The integration of CXR with these parameters can only be attained with a standardisation of the interpretation of imaging findings, making them “ready to match” with clinical parameters. We therefore devised a scoring system that would be easy to adopt, reproducible, and representative of the severity of lung parenchyma involvement. Distribution of lesions in our study confirmed the pattern already described in recent literature, with higher involvement of lower lung areas and only few patients presenting pleural effusion [23, 24].

Our proposed severity score was found to significantly but weakly correlate with the main clinical parameters routinely considered to differentiate patients who need hospitalisation and patients that could be treated at home, such as SpO2 (even though the significance in that case is only borderline), white blood cell count, and C-reactive protein. The weak nature of these correlations could be explained first by considering that a large number of pre-existing factors and frailties such as comorbidities, weight, muscle mass, and age, strongly interplay between pneumonia extent and clinical and laboratory parameters of patients with COVID-19 needing hospitalisation [32]. Moreover, the increasingly demonstrated impact of pulmonary arterial thrombosis, which has shown little to none correlation with pneumonia extent [33] and can occur in lung parenchymal areas unaffected by pneumonia [34,35,36,37], represents a sizeable contribution to the mismatch between clinical parameters and pneumonia extent.

The two-centre multi-reader design of our study explains the overall substantial interobserver agreement, ranging from moderate (κ = 0.449) to almost perfect (κ = 0.872), with better results between readers of the same centre. The intraclass correlation coefficient observed for zone-specific scores was generally better for middle lung zones: this could be explained considering that upper and lower zones more frequently present findings interpreted as atelectasis lines or fibrotic thickening, rated with wider range of severity score (Table 4). We should also consider that, this being a novel severity score, a better interobserver agreement could be reached after more practice.
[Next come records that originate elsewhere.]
(** ** Interleavings

    The ghost members: the snapshots accepted and the rejections made, by number, and what
    [safety_] was given. *)
Inductive delivery :=
  | dl_command (publication : Z) (snapshot : Snapshot AxisCommand) (acceptance : CommandAcceptance)
  | dl_reject (publication : Z) (acceptance : CommandAcceptance).

Record system := mkSystem {
  sy_state : ingress;
  sy_pending : option Z;
  sy_now : Z;
  sy_accepted : list (Z * Snapshot AxisCommand);
  sy_rejections : list Z;
  sy_log : list delivery }.

Inductive event :=
  | ev_stage (snapshot : Snapshot AxisCommand) (now_ns : Z)
  | ev_begin
  | ev_finish (now_ns : Z)
  | ev_evaluate (bus : SafetyBusState) (pdos : list Cia402PdoView) (now_ns : Z)
  | ev_shutdown (now_ns : Z)
  | ev_accepting (b : bool).

(** What [finish_consume] gave to the safety supervisor. *)
Definition delivered (s : ingress) (rejected_publication : Z) (acceptance : CommandAcceptance)
    : list delivery :=
  if negb (rejected_publication =? in_acknowledged s)
  then [dl_reject rejected_publication acceptance]
  else
    match in_handoff s with
    | None => []
    | Some (publication, snapshot) =>
        if (publication <=? in_acknowledged s) || (publication =? in_consumed s) then []
        else [dl_command publication snapshot acceptance]
    end.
This study has limitations. First is its retrospective design and the limited availability of anamnestic information for one of the two centres. Second is the x-ray equipment difference between the two centres, possibly limiting the reproducibility of CXR findings. Third, the choice of including only SARS-CoV-2 positive (and subsequently hospitalised) patients in our study could have hindered a higher reproducibility of our score, being negative CXRs theoretically easier to recognise and score.

In conclusion, our proposed CXR severity score of pulmonary COVID-19 involvement showed moderate to almost perfect interobserver agreement and allowed to stratify disease extent, showing significant but weak correlations with clinical parameters. Potential extension of the role of CXR in patient management should be explored in larger studies.